Zoe no había dado señales de vida desde hacía más de una hora. Aquella mujer había tirado de él, lo había aguijoneado y había vuelto a soltarlo, dejándole en los labios su perdurable sabor.

Simon no era el único que se moría de hambre.

Poco dispuesto a esperar a que ella fuese de nuevo a su encuentro, Brad subió al piso de arriba y llamó a la puerta de la habitación de Zoe, que estaba cerrada.

—Adelante.

Brad abrió y vio a Zoe sentada en la cama, rodeada por montones de papeles y cuadernos, libros de la biblioteca y el ordenador portátil que le habían prestado. Seguía pareciendo sexy —Brad dudaba de que pudiese parecer cualquier otra cosa— y muy concentrada.

—¿Qué sucede? —preguntó él.

—En el escritorio no hay suficiente espacio para todo esto.

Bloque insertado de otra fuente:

(** The dict built for one entry of [results]. *)
Definition meme (item : json) : result json :=
  description <- dict_get item "content_description" (JStr "No description") ;;
  media <- dict_get item "media" (JArr [JObj []]) ;;
  first <- first_item media ;;
  gif <- dict_get first "gif" (JObj []) ;;
  url <- dict_get gif "url" (JStr "No GIF URL available") ;;
  Ok (JObj [("description", description); ("gifUrl", url)]).

(** The list comprehension. *)
Fixpoint memes (items : list json) : result (list json) :=
  match items with
  | [] => Ok []
  | item :: rest =>
      m <- meme item ;;
      ms <- memes rest ;;
      Ok (m :: ms)
  end.

(** [fetch_memes(search_terms)] *)
Definition fetch_memes (search_terms : string) : result (list json) :=
  response <- http_get "https://g.tenor.com/v1/search"
                [("api_key", TENOR_API_KEY); ("q", JStr search_terms);
                 ("limit", JInt 5)] ;;
  if Z.eqb (status_code response) 200 then
    body <- json_body response ;;
    results <- dict_get body "results" (JArr []) ;;
    items <- iter results ;;
    memes items
  else Ok [].

End FetchMemes.

End utils.

(** ** [src/bot.py]: the ledger helpers and the handlers *)

Module bot.

(** What a handler leaves behind: the committed database, the calls it made
    to the model and to the chat platform, and the exception that escaped
    it, if any. *)
Inductive event : Type :=
| ModelCall (prompt : string)
| Reply (body : json) (parse_mode : option string).

Record outcome : Type := {
  out_db : db;
  out_events : list event;
  out_raised : option exn
}.

(** [update.effective_user] *)
Record tg_user : Type := {
  id : Z;
  first_name : string
}.

(** [column = ?] on a nullable integer column: NULL equals nothing. *)
Definition sql_eq (column param : option Z) : bool :=
  match column, param with
  | Some a, Some b => Z.eqb a b
  | _, _ => false
  end.

Definition sql_text_eq (column param : option string) : bool :=
  match column, param with
  | Some a, Some b => String.eqb a b
  | _, _ => false
  end.

(** The rowid SQLite picks for a new row: one more than the largest in
    use, 1 in an empty table; with AUTOINCREMENT the largest ever used
    counts too. *)
Definition max_rowid (ids : list Z) : option Z :=
  match ids with
  | [] => None
  | i :: rest => Some (fold_left Z.max rest i)
  end.

Definition next_rowid (ids : list Z) : Z :=
  match max_rowid ids with
  | None => 1
  | Some m => m + 1
  end.

Definition next_autoincrement (seq : Z) (ids : list Z) : Z :=
  match max_rowid ids with
  | None => seq + 1
  | Some m => Z.max seq m + 1
  end.

(** What is stored in a TEXT column for a bound Python value. *)
Definition bind_text (E : env) (v : json) : result (option string) :=
  match v with
  | JStr s => Ok (Some s)
  | JNull => Ok None
  | _ => sqlite_text E v
  end.

Definition with_users (d : db) (us : list user_row) : db :=
  {| users := us; messages := messages d; wallets := wallets d;
     payments := payments d; seq_messages := seq_messages d;
     seq_wallets := seq_wallets d; seq_payments := seq_payments d |}.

Y esta cama es enorme. —Llevaba un lápiz detrás de la oreja y mordisqueaba otro distraída—. Estoy repasándolo todo una vez más, del principio al fin. De repente tengo un montón de energía y de ideas. —Sacudió la cabeza como si no pudiese albergarlas todas con comodidad—. Trato de organizarlas, pero siempre hay algo que se solapa con lo anterior.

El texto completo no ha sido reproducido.